> [WORK TO COMPLETE] From the entries below, copy exactly the lines from the one that contains "good w ∧ Forall" through the one that contains "(** The history: key", both included, and only those.

[[ THE DATA open ]]

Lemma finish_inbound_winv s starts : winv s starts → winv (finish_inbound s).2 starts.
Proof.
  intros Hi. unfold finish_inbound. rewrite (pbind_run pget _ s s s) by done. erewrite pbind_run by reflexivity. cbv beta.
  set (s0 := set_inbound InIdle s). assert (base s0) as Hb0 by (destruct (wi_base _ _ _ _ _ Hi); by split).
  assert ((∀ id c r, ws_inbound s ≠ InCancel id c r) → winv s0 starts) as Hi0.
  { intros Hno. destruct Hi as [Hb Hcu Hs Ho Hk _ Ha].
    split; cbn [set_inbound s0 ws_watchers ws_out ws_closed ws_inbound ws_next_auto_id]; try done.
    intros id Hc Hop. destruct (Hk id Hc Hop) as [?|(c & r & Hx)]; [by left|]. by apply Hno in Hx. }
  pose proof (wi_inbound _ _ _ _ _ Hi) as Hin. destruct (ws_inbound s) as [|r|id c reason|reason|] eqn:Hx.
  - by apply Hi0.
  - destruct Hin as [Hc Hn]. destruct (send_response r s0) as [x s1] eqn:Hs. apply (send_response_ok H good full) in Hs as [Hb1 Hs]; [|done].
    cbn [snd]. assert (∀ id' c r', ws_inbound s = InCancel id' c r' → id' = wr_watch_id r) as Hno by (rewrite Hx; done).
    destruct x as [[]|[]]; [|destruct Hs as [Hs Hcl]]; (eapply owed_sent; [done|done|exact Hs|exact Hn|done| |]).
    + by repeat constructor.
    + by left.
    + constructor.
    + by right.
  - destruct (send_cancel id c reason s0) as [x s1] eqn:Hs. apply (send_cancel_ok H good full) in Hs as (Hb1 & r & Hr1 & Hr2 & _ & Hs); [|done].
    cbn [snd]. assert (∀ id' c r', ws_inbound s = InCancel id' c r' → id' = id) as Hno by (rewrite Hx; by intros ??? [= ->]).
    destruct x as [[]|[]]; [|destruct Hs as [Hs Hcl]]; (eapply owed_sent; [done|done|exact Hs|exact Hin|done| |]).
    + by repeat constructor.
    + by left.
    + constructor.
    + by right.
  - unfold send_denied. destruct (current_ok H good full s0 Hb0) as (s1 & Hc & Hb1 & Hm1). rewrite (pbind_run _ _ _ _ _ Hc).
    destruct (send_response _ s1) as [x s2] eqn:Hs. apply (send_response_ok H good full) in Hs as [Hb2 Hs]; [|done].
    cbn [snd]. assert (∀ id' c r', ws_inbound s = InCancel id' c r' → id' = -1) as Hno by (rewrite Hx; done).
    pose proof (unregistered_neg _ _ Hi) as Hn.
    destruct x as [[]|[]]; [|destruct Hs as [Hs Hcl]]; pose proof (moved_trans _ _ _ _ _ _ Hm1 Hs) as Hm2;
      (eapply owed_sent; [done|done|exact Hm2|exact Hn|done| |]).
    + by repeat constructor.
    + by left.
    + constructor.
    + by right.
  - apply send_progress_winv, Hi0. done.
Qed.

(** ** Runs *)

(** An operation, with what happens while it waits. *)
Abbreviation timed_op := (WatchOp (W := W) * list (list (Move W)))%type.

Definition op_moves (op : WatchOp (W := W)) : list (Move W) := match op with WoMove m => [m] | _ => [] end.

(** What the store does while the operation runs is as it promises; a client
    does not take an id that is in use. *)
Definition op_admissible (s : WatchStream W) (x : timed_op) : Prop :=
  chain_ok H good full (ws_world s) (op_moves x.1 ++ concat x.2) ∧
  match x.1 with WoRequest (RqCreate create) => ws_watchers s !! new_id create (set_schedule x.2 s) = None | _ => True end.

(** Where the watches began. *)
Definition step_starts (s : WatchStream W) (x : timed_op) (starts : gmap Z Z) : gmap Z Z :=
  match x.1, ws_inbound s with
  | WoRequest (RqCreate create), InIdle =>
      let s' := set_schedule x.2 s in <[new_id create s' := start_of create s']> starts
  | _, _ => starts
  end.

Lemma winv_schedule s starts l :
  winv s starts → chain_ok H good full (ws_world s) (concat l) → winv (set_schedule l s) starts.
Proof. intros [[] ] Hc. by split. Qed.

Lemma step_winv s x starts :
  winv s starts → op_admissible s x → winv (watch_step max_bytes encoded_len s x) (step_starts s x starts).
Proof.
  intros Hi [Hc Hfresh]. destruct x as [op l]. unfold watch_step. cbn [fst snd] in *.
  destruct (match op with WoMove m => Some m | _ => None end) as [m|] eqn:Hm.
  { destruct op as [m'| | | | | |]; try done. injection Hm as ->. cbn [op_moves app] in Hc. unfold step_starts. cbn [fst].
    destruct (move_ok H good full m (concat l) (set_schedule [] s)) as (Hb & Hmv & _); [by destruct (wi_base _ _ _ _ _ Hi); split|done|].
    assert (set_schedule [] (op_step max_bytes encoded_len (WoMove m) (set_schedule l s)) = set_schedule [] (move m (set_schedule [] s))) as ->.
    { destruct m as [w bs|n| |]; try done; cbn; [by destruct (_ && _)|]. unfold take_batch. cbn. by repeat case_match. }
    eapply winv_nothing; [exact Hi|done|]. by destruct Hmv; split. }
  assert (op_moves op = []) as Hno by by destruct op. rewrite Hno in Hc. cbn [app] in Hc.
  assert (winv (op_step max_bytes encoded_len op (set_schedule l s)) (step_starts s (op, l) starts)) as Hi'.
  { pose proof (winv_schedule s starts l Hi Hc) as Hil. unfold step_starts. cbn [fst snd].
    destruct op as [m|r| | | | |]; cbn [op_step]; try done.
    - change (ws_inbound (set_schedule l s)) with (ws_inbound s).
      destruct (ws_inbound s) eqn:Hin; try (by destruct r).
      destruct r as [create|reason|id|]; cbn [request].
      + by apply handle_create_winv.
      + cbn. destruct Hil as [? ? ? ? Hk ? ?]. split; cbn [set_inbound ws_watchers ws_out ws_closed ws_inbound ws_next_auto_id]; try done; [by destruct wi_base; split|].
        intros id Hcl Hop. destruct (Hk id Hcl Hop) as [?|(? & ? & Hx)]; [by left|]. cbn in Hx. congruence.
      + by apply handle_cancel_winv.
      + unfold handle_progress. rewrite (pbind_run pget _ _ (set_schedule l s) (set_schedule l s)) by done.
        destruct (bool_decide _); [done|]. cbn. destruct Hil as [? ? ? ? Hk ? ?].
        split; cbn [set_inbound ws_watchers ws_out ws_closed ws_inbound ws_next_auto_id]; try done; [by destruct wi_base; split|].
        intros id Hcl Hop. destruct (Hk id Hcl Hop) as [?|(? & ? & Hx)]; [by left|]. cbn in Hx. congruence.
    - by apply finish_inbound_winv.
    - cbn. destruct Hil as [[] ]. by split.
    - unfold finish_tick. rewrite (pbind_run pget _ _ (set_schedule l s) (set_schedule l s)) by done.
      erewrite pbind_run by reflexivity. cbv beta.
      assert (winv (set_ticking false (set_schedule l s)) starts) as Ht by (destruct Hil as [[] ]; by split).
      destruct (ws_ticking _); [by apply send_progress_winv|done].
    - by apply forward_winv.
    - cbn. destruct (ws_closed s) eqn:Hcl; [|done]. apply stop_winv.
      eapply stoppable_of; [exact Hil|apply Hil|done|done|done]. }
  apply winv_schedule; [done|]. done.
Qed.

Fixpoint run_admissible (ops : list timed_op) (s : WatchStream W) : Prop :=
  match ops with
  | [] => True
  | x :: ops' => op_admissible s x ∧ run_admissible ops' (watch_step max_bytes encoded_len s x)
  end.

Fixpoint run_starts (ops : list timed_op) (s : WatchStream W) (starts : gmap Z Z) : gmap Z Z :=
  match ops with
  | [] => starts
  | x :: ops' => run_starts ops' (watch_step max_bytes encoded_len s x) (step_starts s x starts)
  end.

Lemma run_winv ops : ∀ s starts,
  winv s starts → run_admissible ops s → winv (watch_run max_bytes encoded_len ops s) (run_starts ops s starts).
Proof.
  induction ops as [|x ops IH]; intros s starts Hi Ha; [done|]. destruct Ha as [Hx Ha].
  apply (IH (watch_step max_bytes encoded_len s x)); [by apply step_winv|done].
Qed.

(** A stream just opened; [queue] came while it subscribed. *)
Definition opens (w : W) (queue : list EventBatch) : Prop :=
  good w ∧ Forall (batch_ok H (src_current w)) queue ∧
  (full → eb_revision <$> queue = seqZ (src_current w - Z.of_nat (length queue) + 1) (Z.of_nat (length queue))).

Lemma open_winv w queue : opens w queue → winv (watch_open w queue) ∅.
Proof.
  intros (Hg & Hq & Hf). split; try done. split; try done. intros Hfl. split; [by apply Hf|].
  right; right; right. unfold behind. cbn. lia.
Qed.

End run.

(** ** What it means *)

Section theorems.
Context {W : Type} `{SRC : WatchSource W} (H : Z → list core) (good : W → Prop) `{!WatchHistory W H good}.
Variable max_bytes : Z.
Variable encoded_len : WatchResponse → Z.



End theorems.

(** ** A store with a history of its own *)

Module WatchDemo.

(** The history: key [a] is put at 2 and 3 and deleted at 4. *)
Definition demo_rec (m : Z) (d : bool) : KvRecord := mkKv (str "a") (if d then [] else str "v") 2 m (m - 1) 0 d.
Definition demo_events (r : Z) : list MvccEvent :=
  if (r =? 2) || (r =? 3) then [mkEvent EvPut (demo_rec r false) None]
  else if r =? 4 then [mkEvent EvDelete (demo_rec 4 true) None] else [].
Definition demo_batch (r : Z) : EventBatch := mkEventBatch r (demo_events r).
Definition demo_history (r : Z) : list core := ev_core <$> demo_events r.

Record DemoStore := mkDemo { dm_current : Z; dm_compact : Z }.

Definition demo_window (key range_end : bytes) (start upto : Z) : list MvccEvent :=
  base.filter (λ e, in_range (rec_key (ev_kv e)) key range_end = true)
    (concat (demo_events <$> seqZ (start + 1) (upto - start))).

[[ THE DATA closed ]]
[[ THE DATA open ]]

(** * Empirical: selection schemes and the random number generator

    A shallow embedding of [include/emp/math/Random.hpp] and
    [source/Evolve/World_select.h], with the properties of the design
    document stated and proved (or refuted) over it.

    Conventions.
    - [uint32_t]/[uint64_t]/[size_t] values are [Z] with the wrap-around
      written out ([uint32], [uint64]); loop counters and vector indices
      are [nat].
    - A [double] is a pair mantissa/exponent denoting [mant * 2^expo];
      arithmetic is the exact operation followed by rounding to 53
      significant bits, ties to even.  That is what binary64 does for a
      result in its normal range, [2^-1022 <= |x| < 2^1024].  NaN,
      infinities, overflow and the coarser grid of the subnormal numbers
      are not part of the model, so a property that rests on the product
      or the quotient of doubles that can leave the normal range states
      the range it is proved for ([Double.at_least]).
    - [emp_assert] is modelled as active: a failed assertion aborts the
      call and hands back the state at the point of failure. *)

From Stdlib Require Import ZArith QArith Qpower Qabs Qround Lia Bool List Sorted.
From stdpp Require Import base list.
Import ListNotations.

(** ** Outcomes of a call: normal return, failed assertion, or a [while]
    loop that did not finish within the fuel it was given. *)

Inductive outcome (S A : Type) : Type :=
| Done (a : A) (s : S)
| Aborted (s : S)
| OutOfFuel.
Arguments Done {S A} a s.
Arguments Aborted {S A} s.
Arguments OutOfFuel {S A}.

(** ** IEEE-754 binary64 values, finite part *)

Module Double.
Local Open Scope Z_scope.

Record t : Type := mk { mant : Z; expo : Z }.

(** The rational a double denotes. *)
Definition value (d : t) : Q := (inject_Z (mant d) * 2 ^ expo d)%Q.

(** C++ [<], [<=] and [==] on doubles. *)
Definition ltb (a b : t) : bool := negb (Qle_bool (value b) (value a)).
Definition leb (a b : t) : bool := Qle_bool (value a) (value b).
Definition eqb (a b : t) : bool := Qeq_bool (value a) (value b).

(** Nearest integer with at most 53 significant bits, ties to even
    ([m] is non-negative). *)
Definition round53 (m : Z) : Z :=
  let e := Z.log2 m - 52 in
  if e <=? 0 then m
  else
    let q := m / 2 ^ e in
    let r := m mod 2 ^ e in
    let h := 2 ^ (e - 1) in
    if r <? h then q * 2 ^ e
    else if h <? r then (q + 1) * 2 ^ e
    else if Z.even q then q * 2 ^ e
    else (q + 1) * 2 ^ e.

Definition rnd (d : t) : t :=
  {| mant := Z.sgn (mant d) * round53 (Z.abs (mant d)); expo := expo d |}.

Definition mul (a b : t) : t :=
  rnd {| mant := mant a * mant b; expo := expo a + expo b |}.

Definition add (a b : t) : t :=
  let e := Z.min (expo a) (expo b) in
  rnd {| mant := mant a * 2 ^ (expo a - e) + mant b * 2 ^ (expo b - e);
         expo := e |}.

[[ THE DATA closed ]]

> [WRITTEN RESPONSE]
  good w ∧ Forall (batch_ok H (src_current w)) queue ∧
  (full → eb_revision <$> queue = seqZ (src_current w - Z.of_nat (length queue) + 1) (Z.of_nat (length queue))).

Lemma open_winv w queue : opens w queue → winv (watch_open w queue) ∅.
Proof.
  intros (Hg & Hq & Hf). split; try done. split; try done. intros Hfl. split; [by apply Hf|].
  right; right; right. unfold behind. cbn. lia.
Qed.

End run.

(** ** What it means *)

Section theorems.
Context {W : Type} `{SRC : WatchSource W} (H : Z → list core) (good : W → Prop) `{!WatchHistory W H good}.
Variable max_bytes : Z.
Variable encoded_len : WatchResponse → Z.



End theorems.

(** ** A store with a history of its own *)

Module WatchDemo.

(** The history: key [a] is put at 2 and 3 and deleted at 4. *)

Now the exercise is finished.